[Dataset entries]
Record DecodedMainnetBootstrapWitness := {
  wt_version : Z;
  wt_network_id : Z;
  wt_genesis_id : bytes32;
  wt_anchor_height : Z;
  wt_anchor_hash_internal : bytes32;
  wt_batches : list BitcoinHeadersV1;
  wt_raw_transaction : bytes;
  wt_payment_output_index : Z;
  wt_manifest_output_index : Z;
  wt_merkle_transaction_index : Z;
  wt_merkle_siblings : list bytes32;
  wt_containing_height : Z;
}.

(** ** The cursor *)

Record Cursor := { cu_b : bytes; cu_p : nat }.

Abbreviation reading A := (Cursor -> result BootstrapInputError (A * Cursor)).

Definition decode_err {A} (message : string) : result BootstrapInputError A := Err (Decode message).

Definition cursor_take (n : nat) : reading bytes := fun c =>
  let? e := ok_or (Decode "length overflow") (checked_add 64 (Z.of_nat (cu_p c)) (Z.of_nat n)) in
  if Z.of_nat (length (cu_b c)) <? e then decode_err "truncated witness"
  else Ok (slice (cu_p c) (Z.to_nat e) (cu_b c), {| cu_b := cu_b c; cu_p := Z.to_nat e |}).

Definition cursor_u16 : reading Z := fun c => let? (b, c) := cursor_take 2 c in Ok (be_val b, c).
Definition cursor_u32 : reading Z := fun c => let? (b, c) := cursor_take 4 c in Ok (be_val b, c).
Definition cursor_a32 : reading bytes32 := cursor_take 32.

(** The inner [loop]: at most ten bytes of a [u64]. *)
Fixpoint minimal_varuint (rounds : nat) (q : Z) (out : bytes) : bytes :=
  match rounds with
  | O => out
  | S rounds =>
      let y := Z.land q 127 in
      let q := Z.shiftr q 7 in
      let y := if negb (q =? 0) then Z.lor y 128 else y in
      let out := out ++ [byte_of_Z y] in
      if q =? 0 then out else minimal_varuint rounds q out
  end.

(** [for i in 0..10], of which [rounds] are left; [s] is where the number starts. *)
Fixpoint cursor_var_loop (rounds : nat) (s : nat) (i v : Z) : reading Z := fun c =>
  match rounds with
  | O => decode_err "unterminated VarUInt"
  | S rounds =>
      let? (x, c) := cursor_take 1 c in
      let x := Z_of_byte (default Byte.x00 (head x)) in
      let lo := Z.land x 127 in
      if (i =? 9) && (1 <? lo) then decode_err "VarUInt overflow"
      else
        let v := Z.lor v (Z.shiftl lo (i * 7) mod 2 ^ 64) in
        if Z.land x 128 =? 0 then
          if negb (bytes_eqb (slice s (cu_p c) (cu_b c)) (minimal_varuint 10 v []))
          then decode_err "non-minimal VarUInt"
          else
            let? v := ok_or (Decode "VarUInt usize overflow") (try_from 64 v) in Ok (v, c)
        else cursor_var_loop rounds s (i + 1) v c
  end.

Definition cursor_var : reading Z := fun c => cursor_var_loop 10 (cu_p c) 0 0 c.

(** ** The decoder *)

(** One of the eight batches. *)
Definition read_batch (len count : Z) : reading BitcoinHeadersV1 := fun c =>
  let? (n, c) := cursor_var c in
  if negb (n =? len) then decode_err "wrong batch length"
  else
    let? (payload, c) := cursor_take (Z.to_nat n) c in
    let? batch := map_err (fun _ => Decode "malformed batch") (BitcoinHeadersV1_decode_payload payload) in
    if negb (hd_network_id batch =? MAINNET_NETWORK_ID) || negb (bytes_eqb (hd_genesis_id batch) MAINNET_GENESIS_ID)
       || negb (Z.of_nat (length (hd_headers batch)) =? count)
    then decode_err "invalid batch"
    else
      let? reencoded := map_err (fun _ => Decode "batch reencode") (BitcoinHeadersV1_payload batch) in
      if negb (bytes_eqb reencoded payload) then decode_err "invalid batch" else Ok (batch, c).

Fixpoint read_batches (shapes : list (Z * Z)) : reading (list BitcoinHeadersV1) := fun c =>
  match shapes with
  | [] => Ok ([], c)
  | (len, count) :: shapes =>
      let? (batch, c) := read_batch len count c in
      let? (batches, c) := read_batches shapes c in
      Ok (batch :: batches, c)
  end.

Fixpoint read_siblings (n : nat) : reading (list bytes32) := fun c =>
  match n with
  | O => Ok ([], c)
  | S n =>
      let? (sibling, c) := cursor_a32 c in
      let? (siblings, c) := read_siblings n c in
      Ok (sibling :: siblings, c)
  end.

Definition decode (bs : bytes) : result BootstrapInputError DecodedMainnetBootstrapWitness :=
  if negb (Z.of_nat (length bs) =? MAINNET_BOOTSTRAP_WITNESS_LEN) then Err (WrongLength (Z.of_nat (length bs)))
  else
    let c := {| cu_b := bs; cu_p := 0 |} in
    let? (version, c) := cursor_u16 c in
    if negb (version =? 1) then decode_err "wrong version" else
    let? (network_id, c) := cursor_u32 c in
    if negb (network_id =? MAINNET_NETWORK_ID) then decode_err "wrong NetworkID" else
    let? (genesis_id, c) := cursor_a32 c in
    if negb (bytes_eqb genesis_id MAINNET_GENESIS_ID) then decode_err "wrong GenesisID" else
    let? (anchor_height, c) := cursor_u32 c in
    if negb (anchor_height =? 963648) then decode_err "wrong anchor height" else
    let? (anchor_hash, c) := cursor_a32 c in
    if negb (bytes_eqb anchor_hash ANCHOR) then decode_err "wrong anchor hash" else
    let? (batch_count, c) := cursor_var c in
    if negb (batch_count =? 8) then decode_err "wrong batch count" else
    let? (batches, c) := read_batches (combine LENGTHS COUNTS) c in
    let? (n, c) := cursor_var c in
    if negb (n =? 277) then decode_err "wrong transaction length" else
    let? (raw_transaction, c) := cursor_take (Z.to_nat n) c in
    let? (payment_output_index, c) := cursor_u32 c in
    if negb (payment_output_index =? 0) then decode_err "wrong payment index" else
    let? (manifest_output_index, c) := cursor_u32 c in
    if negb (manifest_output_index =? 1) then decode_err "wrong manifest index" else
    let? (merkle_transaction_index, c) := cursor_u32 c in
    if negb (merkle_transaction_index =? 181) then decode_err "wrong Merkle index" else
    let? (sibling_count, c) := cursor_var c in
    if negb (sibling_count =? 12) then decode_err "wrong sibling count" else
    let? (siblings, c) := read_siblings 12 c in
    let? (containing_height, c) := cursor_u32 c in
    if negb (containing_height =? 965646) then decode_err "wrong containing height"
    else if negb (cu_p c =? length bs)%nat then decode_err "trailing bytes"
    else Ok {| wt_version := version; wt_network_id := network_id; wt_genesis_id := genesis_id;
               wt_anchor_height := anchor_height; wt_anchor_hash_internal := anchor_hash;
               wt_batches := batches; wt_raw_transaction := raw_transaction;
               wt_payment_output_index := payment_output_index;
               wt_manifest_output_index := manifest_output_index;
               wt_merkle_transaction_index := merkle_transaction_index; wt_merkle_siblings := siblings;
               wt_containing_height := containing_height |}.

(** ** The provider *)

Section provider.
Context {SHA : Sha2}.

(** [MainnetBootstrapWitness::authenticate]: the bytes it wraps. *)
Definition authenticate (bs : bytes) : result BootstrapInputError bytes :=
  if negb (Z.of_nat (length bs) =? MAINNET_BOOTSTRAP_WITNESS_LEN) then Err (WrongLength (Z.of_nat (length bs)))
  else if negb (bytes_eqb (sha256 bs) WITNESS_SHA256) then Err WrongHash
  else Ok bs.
--
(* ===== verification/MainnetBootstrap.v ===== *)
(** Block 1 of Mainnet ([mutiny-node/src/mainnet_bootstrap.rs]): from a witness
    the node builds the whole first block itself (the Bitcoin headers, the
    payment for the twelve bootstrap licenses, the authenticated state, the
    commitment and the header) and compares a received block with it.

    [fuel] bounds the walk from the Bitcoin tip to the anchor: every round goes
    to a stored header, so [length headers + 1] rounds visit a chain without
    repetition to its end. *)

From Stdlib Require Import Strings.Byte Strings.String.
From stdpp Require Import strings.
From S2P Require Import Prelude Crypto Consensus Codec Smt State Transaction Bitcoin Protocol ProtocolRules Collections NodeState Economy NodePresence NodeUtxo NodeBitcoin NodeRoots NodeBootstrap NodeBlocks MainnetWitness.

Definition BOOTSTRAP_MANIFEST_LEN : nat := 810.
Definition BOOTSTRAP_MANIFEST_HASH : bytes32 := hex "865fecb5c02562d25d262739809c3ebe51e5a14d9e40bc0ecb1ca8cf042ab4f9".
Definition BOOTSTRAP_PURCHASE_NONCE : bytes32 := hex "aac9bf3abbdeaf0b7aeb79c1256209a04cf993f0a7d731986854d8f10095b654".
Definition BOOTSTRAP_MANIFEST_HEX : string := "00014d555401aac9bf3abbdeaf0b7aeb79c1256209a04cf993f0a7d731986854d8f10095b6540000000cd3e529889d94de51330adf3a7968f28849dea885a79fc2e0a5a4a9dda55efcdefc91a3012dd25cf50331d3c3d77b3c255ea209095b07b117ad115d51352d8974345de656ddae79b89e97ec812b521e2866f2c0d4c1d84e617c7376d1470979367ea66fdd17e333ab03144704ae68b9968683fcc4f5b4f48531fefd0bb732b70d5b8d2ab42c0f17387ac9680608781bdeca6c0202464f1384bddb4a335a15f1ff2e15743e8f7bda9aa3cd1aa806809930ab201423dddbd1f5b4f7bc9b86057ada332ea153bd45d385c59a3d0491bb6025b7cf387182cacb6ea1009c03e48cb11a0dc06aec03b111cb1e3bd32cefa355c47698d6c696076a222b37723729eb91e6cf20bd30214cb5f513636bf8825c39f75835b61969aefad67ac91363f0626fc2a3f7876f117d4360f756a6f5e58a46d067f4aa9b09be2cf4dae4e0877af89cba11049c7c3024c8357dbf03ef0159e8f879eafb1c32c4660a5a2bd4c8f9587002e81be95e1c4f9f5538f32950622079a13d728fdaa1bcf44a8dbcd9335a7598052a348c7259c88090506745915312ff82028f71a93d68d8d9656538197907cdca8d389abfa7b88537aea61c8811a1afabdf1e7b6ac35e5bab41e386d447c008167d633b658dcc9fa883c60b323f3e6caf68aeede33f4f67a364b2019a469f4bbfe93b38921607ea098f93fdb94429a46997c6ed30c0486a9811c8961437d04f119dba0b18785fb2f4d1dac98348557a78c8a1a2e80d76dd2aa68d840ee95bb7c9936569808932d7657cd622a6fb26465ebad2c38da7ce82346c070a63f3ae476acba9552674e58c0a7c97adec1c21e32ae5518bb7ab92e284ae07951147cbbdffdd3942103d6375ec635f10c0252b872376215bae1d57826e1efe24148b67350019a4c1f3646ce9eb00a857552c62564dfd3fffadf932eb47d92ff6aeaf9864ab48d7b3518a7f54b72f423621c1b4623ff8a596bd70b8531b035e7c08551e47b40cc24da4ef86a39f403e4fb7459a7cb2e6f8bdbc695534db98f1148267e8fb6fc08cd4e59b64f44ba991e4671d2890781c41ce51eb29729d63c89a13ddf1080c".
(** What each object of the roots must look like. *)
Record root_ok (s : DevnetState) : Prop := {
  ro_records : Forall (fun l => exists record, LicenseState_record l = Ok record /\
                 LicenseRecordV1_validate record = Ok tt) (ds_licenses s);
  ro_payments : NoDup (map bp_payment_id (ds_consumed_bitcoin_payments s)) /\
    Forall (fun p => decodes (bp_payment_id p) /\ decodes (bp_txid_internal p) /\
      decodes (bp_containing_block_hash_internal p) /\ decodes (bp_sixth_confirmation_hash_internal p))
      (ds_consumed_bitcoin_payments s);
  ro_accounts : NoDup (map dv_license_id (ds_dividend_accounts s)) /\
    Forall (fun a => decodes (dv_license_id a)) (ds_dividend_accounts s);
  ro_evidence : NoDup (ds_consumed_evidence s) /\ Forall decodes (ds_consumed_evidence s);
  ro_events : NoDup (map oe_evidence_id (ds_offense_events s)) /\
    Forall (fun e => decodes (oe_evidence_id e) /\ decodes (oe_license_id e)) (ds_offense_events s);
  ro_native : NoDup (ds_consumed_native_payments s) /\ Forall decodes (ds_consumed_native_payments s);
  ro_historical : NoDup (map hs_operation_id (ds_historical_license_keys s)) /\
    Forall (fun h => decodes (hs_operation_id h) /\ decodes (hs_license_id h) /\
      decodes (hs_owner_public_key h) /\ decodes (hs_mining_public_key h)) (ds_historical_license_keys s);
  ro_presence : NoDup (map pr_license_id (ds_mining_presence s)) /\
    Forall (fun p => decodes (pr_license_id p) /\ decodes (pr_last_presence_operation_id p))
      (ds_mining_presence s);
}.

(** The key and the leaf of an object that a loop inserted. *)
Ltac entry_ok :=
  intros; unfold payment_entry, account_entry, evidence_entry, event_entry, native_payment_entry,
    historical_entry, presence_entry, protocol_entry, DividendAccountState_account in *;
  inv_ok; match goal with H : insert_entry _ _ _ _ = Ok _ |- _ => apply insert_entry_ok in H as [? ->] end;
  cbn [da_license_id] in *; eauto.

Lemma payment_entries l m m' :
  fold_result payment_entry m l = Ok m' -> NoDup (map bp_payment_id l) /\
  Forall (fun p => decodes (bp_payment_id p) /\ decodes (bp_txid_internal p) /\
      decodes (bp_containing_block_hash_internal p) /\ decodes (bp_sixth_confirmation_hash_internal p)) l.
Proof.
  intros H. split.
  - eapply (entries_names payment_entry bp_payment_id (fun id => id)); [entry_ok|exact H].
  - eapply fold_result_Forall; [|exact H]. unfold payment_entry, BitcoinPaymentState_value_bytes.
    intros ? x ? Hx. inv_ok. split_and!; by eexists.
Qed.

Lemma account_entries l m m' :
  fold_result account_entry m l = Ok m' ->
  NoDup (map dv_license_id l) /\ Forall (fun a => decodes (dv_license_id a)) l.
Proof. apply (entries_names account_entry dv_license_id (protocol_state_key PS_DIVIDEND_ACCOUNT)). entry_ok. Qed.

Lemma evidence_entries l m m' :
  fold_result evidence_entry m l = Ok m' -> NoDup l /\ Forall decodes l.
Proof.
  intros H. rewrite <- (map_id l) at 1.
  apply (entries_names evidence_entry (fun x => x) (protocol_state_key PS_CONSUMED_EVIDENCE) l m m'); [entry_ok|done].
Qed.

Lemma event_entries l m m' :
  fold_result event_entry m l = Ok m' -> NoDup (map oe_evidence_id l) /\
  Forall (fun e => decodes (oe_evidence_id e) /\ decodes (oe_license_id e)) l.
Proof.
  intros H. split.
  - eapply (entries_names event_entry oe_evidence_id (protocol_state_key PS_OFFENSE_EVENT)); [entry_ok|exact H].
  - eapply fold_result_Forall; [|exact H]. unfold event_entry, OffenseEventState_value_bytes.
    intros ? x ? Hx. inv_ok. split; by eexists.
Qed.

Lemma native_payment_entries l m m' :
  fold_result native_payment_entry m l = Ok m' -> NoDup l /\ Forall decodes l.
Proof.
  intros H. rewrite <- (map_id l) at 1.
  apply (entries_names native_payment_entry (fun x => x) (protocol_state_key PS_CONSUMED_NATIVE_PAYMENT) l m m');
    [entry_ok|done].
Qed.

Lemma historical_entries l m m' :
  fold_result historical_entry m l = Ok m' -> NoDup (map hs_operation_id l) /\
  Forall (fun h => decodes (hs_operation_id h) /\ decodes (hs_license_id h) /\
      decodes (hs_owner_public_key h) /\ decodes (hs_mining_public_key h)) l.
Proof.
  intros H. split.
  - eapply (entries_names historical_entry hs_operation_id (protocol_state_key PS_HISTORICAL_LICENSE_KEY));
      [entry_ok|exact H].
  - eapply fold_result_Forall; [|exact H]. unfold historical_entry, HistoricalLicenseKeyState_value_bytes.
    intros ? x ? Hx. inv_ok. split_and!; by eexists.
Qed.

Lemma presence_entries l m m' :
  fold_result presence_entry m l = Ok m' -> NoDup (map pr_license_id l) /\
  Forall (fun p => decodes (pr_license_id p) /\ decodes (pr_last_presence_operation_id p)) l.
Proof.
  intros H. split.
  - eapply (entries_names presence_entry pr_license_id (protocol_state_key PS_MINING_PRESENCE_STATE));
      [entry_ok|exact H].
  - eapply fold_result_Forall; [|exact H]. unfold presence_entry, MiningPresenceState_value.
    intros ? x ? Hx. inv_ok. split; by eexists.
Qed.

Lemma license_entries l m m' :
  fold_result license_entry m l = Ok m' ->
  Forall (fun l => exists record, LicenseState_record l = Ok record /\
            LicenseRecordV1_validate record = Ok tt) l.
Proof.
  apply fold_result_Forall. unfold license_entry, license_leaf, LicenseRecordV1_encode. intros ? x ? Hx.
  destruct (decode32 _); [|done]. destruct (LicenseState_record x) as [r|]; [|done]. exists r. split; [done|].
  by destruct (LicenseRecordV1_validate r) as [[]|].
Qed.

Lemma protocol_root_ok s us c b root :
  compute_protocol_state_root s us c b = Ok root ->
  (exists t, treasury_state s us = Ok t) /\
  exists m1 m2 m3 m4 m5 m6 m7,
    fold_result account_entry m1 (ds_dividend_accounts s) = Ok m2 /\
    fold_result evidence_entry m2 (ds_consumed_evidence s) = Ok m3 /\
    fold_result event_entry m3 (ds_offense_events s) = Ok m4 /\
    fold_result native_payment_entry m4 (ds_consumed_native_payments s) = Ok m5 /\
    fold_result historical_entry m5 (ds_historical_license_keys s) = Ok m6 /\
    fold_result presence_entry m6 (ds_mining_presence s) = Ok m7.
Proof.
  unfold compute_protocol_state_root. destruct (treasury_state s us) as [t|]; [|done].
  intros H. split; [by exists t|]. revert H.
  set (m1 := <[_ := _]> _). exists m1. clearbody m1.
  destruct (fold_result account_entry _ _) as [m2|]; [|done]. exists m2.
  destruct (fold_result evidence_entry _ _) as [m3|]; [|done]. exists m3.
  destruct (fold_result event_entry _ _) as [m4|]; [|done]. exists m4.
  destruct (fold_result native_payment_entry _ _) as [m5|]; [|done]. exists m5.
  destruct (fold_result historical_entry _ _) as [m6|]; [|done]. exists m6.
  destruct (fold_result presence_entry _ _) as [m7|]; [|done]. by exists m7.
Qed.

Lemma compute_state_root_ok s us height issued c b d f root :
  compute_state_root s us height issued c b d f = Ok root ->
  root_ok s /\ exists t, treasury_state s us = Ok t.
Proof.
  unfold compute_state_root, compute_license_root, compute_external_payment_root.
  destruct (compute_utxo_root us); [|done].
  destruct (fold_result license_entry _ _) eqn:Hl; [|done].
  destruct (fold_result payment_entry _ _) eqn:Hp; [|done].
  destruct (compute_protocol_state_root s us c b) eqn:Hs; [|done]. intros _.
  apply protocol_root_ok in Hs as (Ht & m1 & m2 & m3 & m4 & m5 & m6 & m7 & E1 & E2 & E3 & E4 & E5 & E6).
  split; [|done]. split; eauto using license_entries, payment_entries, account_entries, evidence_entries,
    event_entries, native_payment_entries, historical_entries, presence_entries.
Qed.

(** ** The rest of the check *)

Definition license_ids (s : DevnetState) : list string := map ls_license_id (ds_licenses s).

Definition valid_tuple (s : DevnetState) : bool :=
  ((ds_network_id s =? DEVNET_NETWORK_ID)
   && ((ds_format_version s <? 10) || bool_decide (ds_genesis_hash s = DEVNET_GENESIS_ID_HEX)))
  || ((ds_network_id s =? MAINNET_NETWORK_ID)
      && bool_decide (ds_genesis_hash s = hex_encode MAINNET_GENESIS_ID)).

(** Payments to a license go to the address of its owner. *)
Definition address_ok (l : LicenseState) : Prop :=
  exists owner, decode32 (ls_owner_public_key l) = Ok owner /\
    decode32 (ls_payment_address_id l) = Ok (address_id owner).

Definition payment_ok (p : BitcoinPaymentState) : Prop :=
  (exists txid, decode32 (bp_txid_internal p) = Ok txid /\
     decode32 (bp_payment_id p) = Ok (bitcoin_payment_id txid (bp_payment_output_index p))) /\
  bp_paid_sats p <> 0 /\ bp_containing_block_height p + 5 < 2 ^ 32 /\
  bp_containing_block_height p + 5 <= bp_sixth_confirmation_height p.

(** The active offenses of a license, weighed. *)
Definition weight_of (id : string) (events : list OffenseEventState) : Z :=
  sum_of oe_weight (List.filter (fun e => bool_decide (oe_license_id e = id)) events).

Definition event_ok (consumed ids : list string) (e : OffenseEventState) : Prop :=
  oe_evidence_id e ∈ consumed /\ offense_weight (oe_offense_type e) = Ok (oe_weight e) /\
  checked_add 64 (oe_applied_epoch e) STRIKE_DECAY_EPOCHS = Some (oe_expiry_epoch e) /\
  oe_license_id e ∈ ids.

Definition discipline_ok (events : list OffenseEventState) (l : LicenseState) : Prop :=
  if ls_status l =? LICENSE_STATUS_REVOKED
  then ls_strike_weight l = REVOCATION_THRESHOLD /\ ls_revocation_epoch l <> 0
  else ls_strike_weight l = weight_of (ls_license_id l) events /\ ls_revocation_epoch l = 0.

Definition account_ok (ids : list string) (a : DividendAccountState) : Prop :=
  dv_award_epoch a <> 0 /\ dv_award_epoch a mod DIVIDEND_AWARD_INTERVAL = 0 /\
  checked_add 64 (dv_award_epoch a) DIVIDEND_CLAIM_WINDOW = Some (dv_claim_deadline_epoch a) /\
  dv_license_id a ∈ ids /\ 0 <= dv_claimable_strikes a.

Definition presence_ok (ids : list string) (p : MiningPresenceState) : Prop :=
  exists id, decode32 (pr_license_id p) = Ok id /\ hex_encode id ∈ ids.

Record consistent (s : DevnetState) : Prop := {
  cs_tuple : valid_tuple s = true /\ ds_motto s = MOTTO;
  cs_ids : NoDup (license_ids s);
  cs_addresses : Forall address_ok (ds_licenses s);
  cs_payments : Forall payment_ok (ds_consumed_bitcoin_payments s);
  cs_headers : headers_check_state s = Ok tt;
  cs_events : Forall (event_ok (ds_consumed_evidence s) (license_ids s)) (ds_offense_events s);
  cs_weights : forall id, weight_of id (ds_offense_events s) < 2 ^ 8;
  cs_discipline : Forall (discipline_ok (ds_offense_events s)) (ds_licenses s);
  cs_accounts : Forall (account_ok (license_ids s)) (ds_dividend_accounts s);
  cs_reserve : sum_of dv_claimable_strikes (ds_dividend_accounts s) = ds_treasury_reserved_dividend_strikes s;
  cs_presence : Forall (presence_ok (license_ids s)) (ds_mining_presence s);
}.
--
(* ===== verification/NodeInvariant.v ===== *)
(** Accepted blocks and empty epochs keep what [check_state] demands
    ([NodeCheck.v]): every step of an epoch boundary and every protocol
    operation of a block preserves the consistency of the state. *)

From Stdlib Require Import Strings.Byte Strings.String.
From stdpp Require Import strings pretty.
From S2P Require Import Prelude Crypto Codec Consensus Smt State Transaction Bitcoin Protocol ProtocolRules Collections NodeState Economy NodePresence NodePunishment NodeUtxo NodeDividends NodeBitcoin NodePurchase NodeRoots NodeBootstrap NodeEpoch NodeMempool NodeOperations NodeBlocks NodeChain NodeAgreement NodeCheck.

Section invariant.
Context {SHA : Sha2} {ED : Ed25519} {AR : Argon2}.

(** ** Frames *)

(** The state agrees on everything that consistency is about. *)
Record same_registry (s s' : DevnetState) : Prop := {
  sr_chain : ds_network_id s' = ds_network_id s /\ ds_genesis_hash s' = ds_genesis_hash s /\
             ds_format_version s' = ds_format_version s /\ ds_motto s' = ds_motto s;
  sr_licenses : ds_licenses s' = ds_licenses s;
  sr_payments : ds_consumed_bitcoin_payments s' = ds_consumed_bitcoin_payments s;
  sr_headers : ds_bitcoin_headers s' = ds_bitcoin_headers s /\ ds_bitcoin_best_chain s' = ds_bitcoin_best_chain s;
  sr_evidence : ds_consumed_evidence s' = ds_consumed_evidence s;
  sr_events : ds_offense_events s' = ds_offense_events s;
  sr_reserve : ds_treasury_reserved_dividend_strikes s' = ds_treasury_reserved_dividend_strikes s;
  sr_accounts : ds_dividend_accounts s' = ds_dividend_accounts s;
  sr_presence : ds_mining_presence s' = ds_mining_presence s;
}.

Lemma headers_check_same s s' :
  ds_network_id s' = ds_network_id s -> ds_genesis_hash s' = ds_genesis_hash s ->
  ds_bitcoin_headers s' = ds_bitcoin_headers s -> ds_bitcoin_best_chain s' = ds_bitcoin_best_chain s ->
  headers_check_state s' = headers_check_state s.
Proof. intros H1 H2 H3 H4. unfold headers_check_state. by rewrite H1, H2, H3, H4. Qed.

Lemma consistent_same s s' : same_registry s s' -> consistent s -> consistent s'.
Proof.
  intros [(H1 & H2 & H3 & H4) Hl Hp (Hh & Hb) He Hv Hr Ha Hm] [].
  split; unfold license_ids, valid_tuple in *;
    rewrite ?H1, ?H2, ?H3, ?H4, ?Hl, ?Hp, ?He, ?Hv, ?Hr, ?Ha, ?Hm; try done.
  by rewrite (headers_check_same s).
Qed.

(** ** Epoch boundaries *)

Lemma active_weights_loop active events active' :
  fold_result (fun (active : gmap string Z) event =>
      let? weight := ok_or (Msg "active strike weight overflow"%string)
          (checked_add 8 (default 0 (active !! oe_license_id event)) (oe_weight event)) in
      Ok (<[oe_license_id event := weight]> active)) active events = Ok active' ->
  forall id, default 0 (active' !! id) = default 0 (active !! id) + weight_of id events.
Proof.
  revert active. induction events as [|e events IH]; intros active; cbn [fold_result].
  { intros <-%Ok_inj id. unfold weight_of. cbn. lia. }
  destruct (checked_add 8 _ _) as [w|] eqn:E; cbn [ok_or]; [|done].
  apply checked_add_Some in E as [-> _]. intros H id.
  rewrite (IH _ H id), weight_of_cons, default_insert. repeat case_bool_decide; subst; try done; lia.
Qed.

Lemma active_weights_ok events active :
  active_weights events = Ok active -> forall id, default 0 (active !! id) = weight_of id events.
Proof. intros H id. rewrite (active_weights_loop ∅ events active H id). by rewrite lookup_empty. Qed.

- [Problem]: The required answer is the exact run of lines above starting at the line with "(** ** The decoder *)" and ending at the line with "let? (batch_count, c) := cursor_var c in", with both ends present.

- [Written reply]:
(** ** The decoder *)

(** One of the eight batches. *)
Definition read_batch (len count : Z) : reading BitcoinHeadersV1 := fun c =>
  let? (n, c) := cursor_var c in
  if negb (n =? len) then decode_err "wrong batch length"
  else
    let? (payload, c) := cursor_take (Z.to_nat n) c in
    let? batch := map_err (fun _ => Decode "malformed batch") (BitcoinHeadersV1_decode_payload payload) in
    if negb (hd_network_id batch =? MAINNET_NETWORK_ID) || negb (bytes_eqb (hd_genesis_id batch) MAINNET_GENESIS_ID)
       || negb (Z.of_nat (length (hd_headers batch)) =? count)
    then decode_err "invalid batch"
    else
      let? reencoded := map_err (fun _ => Decode "batch reencode") (BitcoinHeadersV1_payload batch) in
      if negb (bytes_eqb reencoded payload) then decode_err "invalid batch" else Ok (batch, c).

Fixpoint read_batches (shapes : list (Z * Z)) : reading (list BitcoinHeadersV1) := fun c =>
  match shapes with
  | [] => Ok ([], c)
  | (len, count) :: shapes =>
      let? (batch, c) := read_batch len count c in
      let? (batches, c) := read_batches shapes c in
      Ok (batch :: batches, c)
  end.

Fixpoint read_siblings (n : nat) : reading (list bytes32) := fun c =>
  match n with
  | O => Ok ([], c)
  | S n =>
      let? (sibling, c) := cursor_a32 c in
      let? (siblings, c) := read_siblings n c in
      Ok (sibling :: siblings, c)
  end.

Definition decode (bs : bytes) : result BootstrapInputError DecodedMainnetBootstrapWitness :=
  if negb (Z.of_nat (length bs) =? MAINNET_BOOTSTRAP_WITNESS_LEN) then Err (WrongLength (Z.of_nat (length bs)))
  else
    let c := {| cu_b := bs; cu_p := 0 |} in
    let? (version, c) := cursor_u16 c in
    if negb (version =? 1) then decode_err "wrong version" else
    let? (network_id, c) := cursor_u32 c in
    if negb (network_id =? MAINNET_NETWORK_ID) then decode_err "wrong NetworkID" else
    let? (genesis_id, c) := cursor_a32 c in
    if negb (bytes_eqb genesis_id MAINNET_GENESIS_ID) then decode_err "wrong GenesisID" else
    let? (anchor_height, c) := cursor_u32 c in
    if negb (anchor_height =? 963648) then decode_err "wrong anchor height" else
    let? (anchor_hash, c) := cursor_a32 c in
    if negb (bytes_eqb anchor_hash ANCHOR) then decode_err "wrong anchor hash" else
    let? (batch_count, c) := cursor_var c in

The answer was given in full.